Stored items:
------------------------

(* ===== verification/UniqueAsset.v ===== *)
(** * Unique asset rules

    Models [crates/statechronicle-profiles/src/unique_asset.rs]: the statuses, the
    operations and [UniqueAssetRules::check]. *)

From Stdlib Require Import ZArith String.
From stdpp Require Import prelude gmap strings.
From S2P Require Import Prelude Amount Domain Profile.
Open Scope Z_scope.

Module status.
Definition active : Status := "active".
Definition locked : Status := "locked".
Definition listed : Status := "listed".
Definition escrowed : Status := "escrowed".
Definition redeemed : Status := "redeemed".
Definition burned : Status := "burned".
Definition trade_held : Status := "trade_held".
Definition restricted : Status := "restricted".
Definition quarantined : Status := "quarantined".
Definition unsupported : Status := "unsupported".
Definition tombstoned : Status := "tombstoned".
End status.

Module op.
Definition asset_mint : Operation := "asset.mint".
Definition asset_transfer : Operation := "asset.transfer".
Definition asset_burn : Operation := "asset.burn".
Definition asset_lock : Operation := "asset.lock".
Definition asset_unlock : Operation := "asset.unlock".
Definition asset_redeem : Operation := "asset.redeem".
Definition asset_list : Operation := "asset.list".
Definition asset_delist : Operation := "asset.delist".
Definition asset_escrow : Operation := "asset.escrow".
Definition asset_release : Operation := "asset.release".
Definition asset_attach_content : Operation := "asset.attach_content".
Definition asset_detach_content : Operation := "asset.detach_content".
Definition asset_update_metadata : Operation := "asset.update_metadata".
Definition asset_restrict : Operation := "asset.restrict".
Definition asset_restore : Operation := "asset.restore".
Definition trade_lock : Operation := "trade.lock".
Definition trade_unlock : Operation := "trade.unlock".
Definition trade_settle : Operation := "trade.settle".

Definition all : list Operation :=
  [asset_mint; asset_transfer; asset_burn; asset_lock; asset_unlock; asset_redeem;
   asset_list; asset_delist; asset_escrow; asset_release; asset_attach_content;
   asset_detach_content; asset_update_metadata; asset_restrict; asset_restore;
   trade_lock; trade_unlock; trade_settle].

Definition authority_required : list Operation := [asset_transfer; asset_burn; trade_settle].
End op.

Definition check_mint (current : option StateProjection) (inputs : Inputs) : presult unit :=
  match current with
  | Some current =>
      let? from := state_str current "status" in
      Err (InvalidTransition from "asset.mint")
  | None => input_str inputs "to_owner" ;? Ok tt
  end.

Definition check_transfer (current : option StateProjection) (inputs : Inputs) : presult unit :=
  let? current := require_from current "asset.transfer" [status.active] in
  let? from_owner := input_str inputs "from_owner" in
  input_str inputs "to_owner" ;?
  let? owner := state_str current "owner" in
  if negb (String.eqb from_owner owner) then Err (OwnershipMismatch owner from_owner) else Ok tt.

Definition check_burn (current : option StateProjection) (inputs : Inputs) : presult unit :=
  let? current := require_from current "asset.burn" [status.active] in
  let? from_owner := input_str inputs "from_owner" in
  let? owner := state_str current "owner" in
  if negb (String.eqb from_owner owner) then Err (OwnershipMismatch owner from_owner) else Ok tt.

Definition check_trade_lock (current : option StateProjection) (inputs : Inputs) : presult unit :=
  let? current := require_from current "trade.lock" [status.active] in
  let? from_owner := input_str inputs "from_owner" in
  input_str inputs "trade_id" ;?
  let? owner := state_str current "owner" in
  if negb (String.eqb from_owner owner) then Err (OwnershipMismatch owner from_owner) else Ok tt.

Definition trade_id_mismatch (trade_id : string) : ProfileError :=
  PInvalidInput ("trade_id " +:+ tick trade_id +:+ " does not match stored trade_id").

Definition check_trade_unlock (current : option StateProjection) (inputs : Inputs) : presult unit :=
  let? current := require_from current "trade.unlock" [status.trade_held] in
  let? trade_id := input_str inputs "trade_id" in
  let? stored := state_trade_id current in
  if negb (String.eqb trade_id stored) then Err (trade_id_mismatch trade_id) else Ok tt.

Definition check_value_leg (inputs : Inputs) : presult unit :=
  let declared := contains_key inputs "value_resource" || contains_key inputs "value_amount"
                  || contains_key inputs "value_to_subject" in
  if negb declared then Ok tt
  else
    input_str inputs "value_resource" ;?
    input_amount inputs "value_amount" ;?
    input_str inputs "value_to_subject" ;?
    Ok tt.

Definition check_trade_settle (current : option StateProjection) (inputs : Inputs) : presult unit :=
  let? current := require_from current "trade.settle" [status.trade_held] in
  let? from_owner := input_str inputs "from_owner" in
  input_str inputs "to_owner" ;?
  let? trade_id := input_str inputs "trade_id" in
  check_value_leg inputs ;?
  let? owner := state_str current "owner" in
  let? stored := state_trade_id current in
  if negb (String.eqb from_owner owner) then Err (OwnershipMismatch owner from_owner)
  else if negb (String.eqb trade_id stored) then Err (trade_id_mismatch trade_id)
  else Ok tt.

Definition restrictable : list Status :=
  [status.active; status.locked; status.listed; status.escrowed; status.trade_held].

(** [UniqueAssetRules::check]. *)
Definition check (operation : Operation) (current : option StateProjection) (inputs : Inputs)
    : presult unit :=
  if negb (contains op.all operation) then Err (UnknownOperation operation)
  else if String.eqb operation op.asset_mint then check_mint current inputs
  else if String.eqb operation op.asset_transfer then check_transfer current inputs
  else if String.eqb operation op.asset_burn then check_burn current inputs
  else if String.eqb operation op.asset_lock then single_from current "asset.lock" [status.active]
  else if String.eqb operation op.asset_unlock then single_from current "asset.unlock" [status.locked]
  else if String.eqb operation op.asset_list then single_from current "asset.list" [status.active]
  else if String.eqb operation op.asset_delist then single_from current "asset.delist" [status.listed]
  else if String.eqb operation op.asset_escrow then single_from current "asset.escrow" [status.active]
  else if String.eqb operation op.asset_release then single_from current "asset.release" [status.escrowed]
  else if String.eqb operation op.asset_redeem then single_from current "asset.redeem" [status.listed]
  else if String.eqb operation op.asset_attach_content then
    single_from current "asset.attach_content" [status.active]
  else if String.eqb operation op.asset_detach_content then
    single_from current "asset.detach_content" [status.active]
  else if String.eqb operation op.asset_update_metadata then
    single_from current "asset.update_metadata" [status.active]
  else if String.eqb operation op.asset_restrict then
    single_from current "asset.restrict" restrictable
  else if String.eqb operation op.asset_restore then
    single_from current "asset.restore" [status.restricted; status.quarantined; status.unsupported]
  else if String.eqb operation op.trade_lock then check_trade_lock current inputs
  else if String.eqb operation op.trade_unlock then check_trade_unlock current inputs
  else if String.eqb operation op.trade_settle then check_trade_settle current inputs
  else Err (UnknownOperation operation).

Definition requires_authority (operation : Operation) : bool :=
  contains op.authority_required operation.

------------------------

▶ _EXERCISE PROMPT_: State the number of lines in the records above that contain the string "unit", and give nothing else.

▶ _EXPECTED ANSWER_: 8